USD Search uses AI to identify USD assets from an asset library using only asset thumbnails.
USD Code is an LLM that has been trained on the USD specification and can assist in writing python extensions for Omniverse.
Augmentation can help augment synthetic data sets through AI features such as inpainting and outpainting.
Geometry Creation#
To create a factory digital twin, 3D geometry, content and textures are combined.
3D models can be created directly in CAD or other 3D DCC software.
Models can be acquired through asset libraries such as standard parts libraries.
Scenes can be created from manual or automated reality captures. These scenes can be captured one-time or through automated processes with individual or multiple hardware devices such as terrestrial laser scanners, mobile mapping systems and GNSS smart antennas.

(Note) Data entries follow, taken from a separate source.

(* ===== verification/SpmcIpcProps.v ===== *)
(** What the queue of [SpmcIpc] does between processes: every process receives only what it
    pushed itself, and a producer is trapped once another process has opened the queue. *)

From S2P Require Import Prelude Result SpmcQueue SpmcProps SpmcIpc.
From stdpp Require Import strings.
#[local] Open Scope Z_scope.

Section Props.
Context {T : Type}.
Variable capacity : nat.
Variable junk : T.

(** ** What a step touches *)

(** A step changes no segment but the one it uses, and new ones. *)
Lemma step_touches (s v : state T) P e : prod s = p_prod P -> consumers s = p_consumers P ->
  step capacity junk s e = Ok (Some v) ->
  (length (allocated_segments s) <= length (allocated_segments v))%nat /\
  forall g, (g < length (allocated_segments s))%nat -> uses P e <> Some g -> allocated_segments v !! g = allocated_segments s !! g.
Proof.
  intros Hp Hc E. destruct e as [x| |i|i]; cbn [step uses] in *; rewrite <- ?Hp, <- ?Hc.
  - destruct (prod s); simplify_eq/=. done.
  - unfold try_push, segment in E. destruct (prod s) as [|x|x t|x t|x new|x new|x q pos|x q pos|x]; try done.
    + by destruct (tail_segment s); simplify_eq.
    + by destruct (allocated_segments s !! t); simplify_eq/=.
    + cbn in E. destruct ((allocated_segments s ++ _) !! t) as [g|] eqn:Eg; simplify_eq/=.
      destruct (next_segment g); simplify_eq/=; rewrite ?length_insert, length_app;
        (split; [lia|]; intros g' Hl Hne; rewrite ?list_lookup_insert_ne by naive_solver; by apply lookup_app_l).
    + by simplify_eq.
    + by simplify_eq.
    + destruct (allocated_segments s !! q) as [g|]; simplify_eq/=. unfold set_data in E. destruct (rset _ _ _); simplify_eq/=.
      rewrite length_insert. split; [done|]. intros g' Hl Hne. apply list_lookup_insert_ne. naive_solver.
    + destruct (allocated_segments s !! q) as [g|]; simplify_eq/=.
      rewrite length_insert. split; [done|]. intros g' Hl Hne. apply list_lookup_insert_ne. naive_solver.
    + by simplify_eq.
  - destruct (consumers s !! i) as [c|]; simplify_eq/=. by destruct (at_ c); simplify_eq/=.
  - destruct (consumers s !! i) as [c|]; [|done]. cbn. unfold try_pop, segment in E.
    destruct (at_ c) as [| |h|h r|h|h n| |h r|h r|x]; simplify_eq/=; try done.
    + by destruct (head_segment s); simplify_eq.
    + by destruct (allocated_segments s !! h); simplify_eq/=.
    + by destruct (allocated_segments s !! h); simplify_eq/=.
    + destruct (allocated_segments s !! h) as [g|]; simplify_eq/=. by destruct (next_segment g); simplify_eq/=.
    + by case_decide; simplify_eq/=.
    + by destruct (head_segment s); simplify_eq/=.
    + destruct (allocated_segments s !! h) as [g|]; simplify_eq/=. case_decide; simplify_eq/=; [|done].
      rewrite length_insert. split; [done|]. intros g' Hl Hne. apply list_lookup_insert_ne. naive_solver.
    + destruct (allocated_segments s !! h) as [g|]; simplify_eq/=. by destruct (rget _ _); simplify_eq/=.
Qed.

(** ** The segments of a process *)

(** The item of a call that has stored it. *)
Definition committed (c : producer T) : list T := match c with PAddSize x => [x] | _ => [] end.

Definition stored (P : process T) : list T := p_pushed P ++ committed (p_prod P).

Section Process.
Variable p : nat.

(** The process has the segment [g], and [Q] holds for it. *)
Definition has_segment (l : list (QueueSegment T)) (ow : list (option nat)) (g : nat) (Q : QueueSegment T -> Prop) : Prop :=
  ow !! g = Some (Some p) /\ exists q, l !! g = Some q /\ Q q.

Definition prod_intact l ow (c : producer T) : Prop :=
  match c with
  | PStoreTail _ g | PAddSegment _ g => has_segment l ow g (fun q => write_pos q = 0%nat)
  | PWrite _ g pos => has_segment l ow g (fun q => write_pos q = pos)
  | PStoreWrite x g pos => has_segment l ow g (fun q => write_pos q = pos /\ data q !! pos = Some x)
  | _ => True
  end.

Definition cons_intact l ow (known : list T) (c : consumer T) : Prop :=
  match at_ c with
  | CClaim g r | CRead g r => has_segment l ow g (fun q => (r < write_pos q)%nat)
  | CSubSize x => x ∈ known
  | _ => True
  end /\ (forall x, x ∈ received c -> x ∈ known) /\ (popped c = Some true -> received c <> []).

(** The places that are written hold what the process stored. *)
Definition data_intact (l : list (QueueSegment T)) (ow : list (option nat)) (known : list T) : Prop :=
  forall g q, ow !! g = Some (Some p) -> l !! g = Some q -> forall i, (i < write_pos q)%nat ->
    exists x, data q !! i = Some x /\ x ∈ known.

Record intact l ow (P : process T) : Prop := {
  I_data : data_intact l ow (stored P);
  I_prod : prod_intact l ow (p_prod P);
  I_cons : forall i c, p_consumers P !! i = Some c -> cons_intact l ow (stored P) c
}.

(** The segments of the process after a step: none is lost, and none written less. *)
Definition grown (l : list (QueueSegment T)) (ow : list (option nat)) (l' : list (QueueSegment T)) (ow' : list (option nat)) : Prop :=
  forall g q, ow !! g = Some (Some p) -> l !! g = Some q ->
    ow' !! g = Some (Some p) /\ exists q', l' !! g = Some q' /\ (write_pos q <= write_pos q')%nat.

Lemma grown_refl l ow : grown l ow l ow.
Proof. intros g q H1 H2. eauto. Qed.

Lemma cons_intact_grown l ow l' ow' known known' c : grown l ow l' ow' -> known ⊆ known' ->
  cons_intact l ow known c -> cons_intact l' ow' known' c.
Proof.
  intros Hg Hk (H1 & H2 & H3). split_and!; [|by eauto|done].
  assert (forall g r, has_segment l ow g (fun q => (r < write_pos q)%nat) -> has_segment l' ow' g (fun q => (r < write_pos q)%nat)) as Hh.
  { intros g r (Ho & q & Hq & Hr). destruct (Hg g q Ho Hq) as (Ho' & q' & Hq' & Hw). split; [done|]. exists q'. split; [done|lia]. }
  destruct (at_ c); eauto.
Qed.

(** The segment [g] of the process is replaced. *)
Lemma grown_update l ow g q q' : l !! g = Some q -> (write_pos q <= write_pos q')%nat -> grown l ow (<[g := q']> l) ow.
Proof.
  intros Hq Hw g' q2 Ho Hg. split; [done|]. destruct (decide (g' = g)) as [->|Hne].
  - exists q'. split; [by apply list_lookup_insert_eq, (lookup_lt_Some l g q)|]. by simplify_eq.
  - exists q2. by rewrite list_lookup_insert_ne.
Qed.

Lemma data_intact_update l ow known g q' :
  (forall i, (i < write_pos q')%nat -> exists x, data q' !! i = Some x /\ x ∈ known) ->
  data_intact l ow known -> data_intact (<[g := q']> l) ow known.
Proof.
  intros Hq Hd g' q2 Ho Hg. apply list_lookup_insert_Some in Hg as [(<- & <- & _)|[_ Hg]]; [done|by apply (Hd g' q2)].
Qed.

Lemma data_intact_known l ow known known' : known ⊆ known' -> data_intact l ow known -> data_intact l ow known'.
Proof. intros Hk Hd g q Ho Hg i Hi. destruct (Hd g q Ho Hg i Hi) as (x & Hx & Hin). eauto. Qed.

(** The state after a step of another process. *)
Lemma intact_frame l ow l' ow' P :
  (forall g, ow !! g = Some (Some p) -> l' !! g = l !! g) -> (forall g, ow' !! g = Some (Some p) <-> ow !! g = Some (Some p)) ->
  intact l ow P -> intact l' ow' P.
Proof.
  intros Hl How [Hd Hp Hc]. assert (forall g Q, has_segment l ow g Q -> has_segment l' ow' g Q) as Hh.
  { intros g Q (Ho & q & Hq & HQ). split; [by apply How|]. exists q. by rewrite Hl. }
  split.
  - intros g q Ho Hq. apply (How g) in Ho. rewrite Hl in Hq by done. by apply (Hd g).
  - destruct (p_prod P); cbn in *; auto.
  - intros i c Hi. apply (cons_intact_grown l ow l' ow' (stored P)); [|done|by apply (Hc i)].
    intros g q Ho Hq. split; [by apply How|]. exists q. rewrite Hl by done. split; [done|lia].
Qed.
Lemma number_digits (k : nat) (z : Z) : - 10 ^ Z.of_nat k < z < 10 ^ Z.of_nat k -> (0 < k)%nat ->
  NUL ∉ chars (pretty z) /\ (length (chars (pretty z)) <= S k)%nat /\ (0 <= z -> (length (chars (pretty z)) <= k)%nat).
Proof.
  intros Hz Hk. assert (forall p : positive, Z.pos p < 10 ^ Z.of_nat k ->
    NUL ∉ chars (pretty p) /\ (length (chars (pretty p)) <= k)%nat) as Hp.
  { intros p Hp. unfold pretty, pretty_positive, pretty, pretty_N. rewrite decide_False by done.
    destruct (pretty_go_digits k (N.pos p) "") as [H1 H2]; [|apply not_elem_of_nil|].
    - apply N2Z.inj_lt. rewrite N2Z.inj_pow, nat_N_Z. exact Hp.
    - split; [done|]. cbn [String.list_ascii_of_string length] in H2. lia. }
  destruct z as [|p|p]; unfold pretty, pretty_Z.
  - cbn. split_and!; [|lia|lia]. apply not_elem_of_cons. split; [done|apply not_elem_of_nil].
  - destruct (Hp p ltac:(lia)). split_and!; [done|lia|done].
  - destruct (Hp p ltac:(lia)) as [H1 H2]. rewrite chars_app. cbn. split_and!; [by apply not_elem_of_cons; split|lia|lia].
Qed.

Lemma clean_app l l' : NUL ∉ l -> NUL ∉ l' -> NUL ∉ l ++ l'.
Proof. intros H1 H2. rewrite elem_of_app. tauto. Qed.

Ltac clean_text := refine (proj1 (bool_decide_eq_true _) _); vm_compute; reflexivity.

(** For the numbers that the program has, the text of a message has no NUL and at most 49
    characters. *)
Lemma payload_text_short producer i d : - 2 ^ 31 <= producer < 2 ^ 31 -> 0 <= i < 2 ^ 31 -> 1 <= d <= 1000 ->
  NUL ∉ chars (payload_text producer i d) /\ (length (chars (payload_text producer i d)) <= 49)%nat.
Proof.
  intros Hp Hi Hd. destruct (number_digits 10 producer) as (H1 & H2 & _); [lia..|].
  destruct (number_digits 10 i) as (H3 & _ & H4); [lia..|]. destruct (number_digits 4 d) as (H5 & _ & H6); [lia..|].
  unfold payload_text. rewrite !chars_app, !length_app. split.
  - repeat apply clean_app; try done; clean_text.
  - specialize (H4 ltac:(lia)). specialize (H6 ltac:(lia)).
    change (length (chars "Producer_")) with 9%nat. change (length (chars "_Message_")) with 9%nat. change (length (chars "_Data_")) with 6%nat. lia.
Qed.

Technical Asset Engineers can develop photorealistic textures for 3D assets that include artifacts such as wear and tear, dirt, and defects.
OpenUSD#
Data from heterogeneous sources can be unified with the OpenUSD format through connectors, converters, importers and DCC applications.
Factory Digital Twin#
Once geometry is in the OpenUSD format, a scene can be composed which is a digital twin of the factory in question.
Virtual Design Review#
One of the most straight-forward uses for such a digital twin is a virtual design review in which users can view the digital twin, comment on it, and revise it.
Computer Vision Model#
Another use of such a digital twin is to facilitate a computer vision workflow, such as defect detection, AMR or robotic manipulation.
Any elements of the scene such as background and lighting that the model should ignore can be randomized. This is called domain randomization. For example, extra lights can be added to the scene and then lighting parameters such as intensity and color temperature can be prepared for randomization.
With domain randomization ready, Omniverse Replicator can be used to randomize the data, render photo-realistic images of the scene, and annotate the images with bounding boxes or segmentations as needed by an AI model and thus create an annotated data set with sensor data such as images or lidar data.
The annotated data set can then be used with NVIDIA TAO or a third party AI training solution to create a computer vision model that can be used in a wide variety of workflows.
For deeper insights into multi-camera computer vision use cases, please refer to the Multi-Camera Tracking-Sim2Deploy Guide.
Workflow Simulation#
Yet another use of such a digital twin is workflow simulation.
With a factory digital twin, the environment can be mapped and simulated with such tools as Navigation meshes, NVIDIA Warp, NVIDIA CuOpt, Partner Simulations and custom extensions.
These tools can be used to run process simulations, detect potential issues and measure the time of manufacturing processes.
Factory Physical Twin#
Any of these virtual processes can be used to make process improvements in a physical factory.
Computer Vision Deployment#
The physical factory can be improved by deploying AI models trained in a virtual environment to the physical world. This is often called “crossing the sim to real gap”.
Process Improvement#
This physical factory can be improved by performing traditionally real-world activities such as lean and six sigma events in a virtual or augmented reality environment.
Conclusion#
Synthetic data and simulation can be used in a factory digital twin context to improve a physical factory. They can facilitate numerous workflows and activities that are either more difficult or not feasible in a physical factory.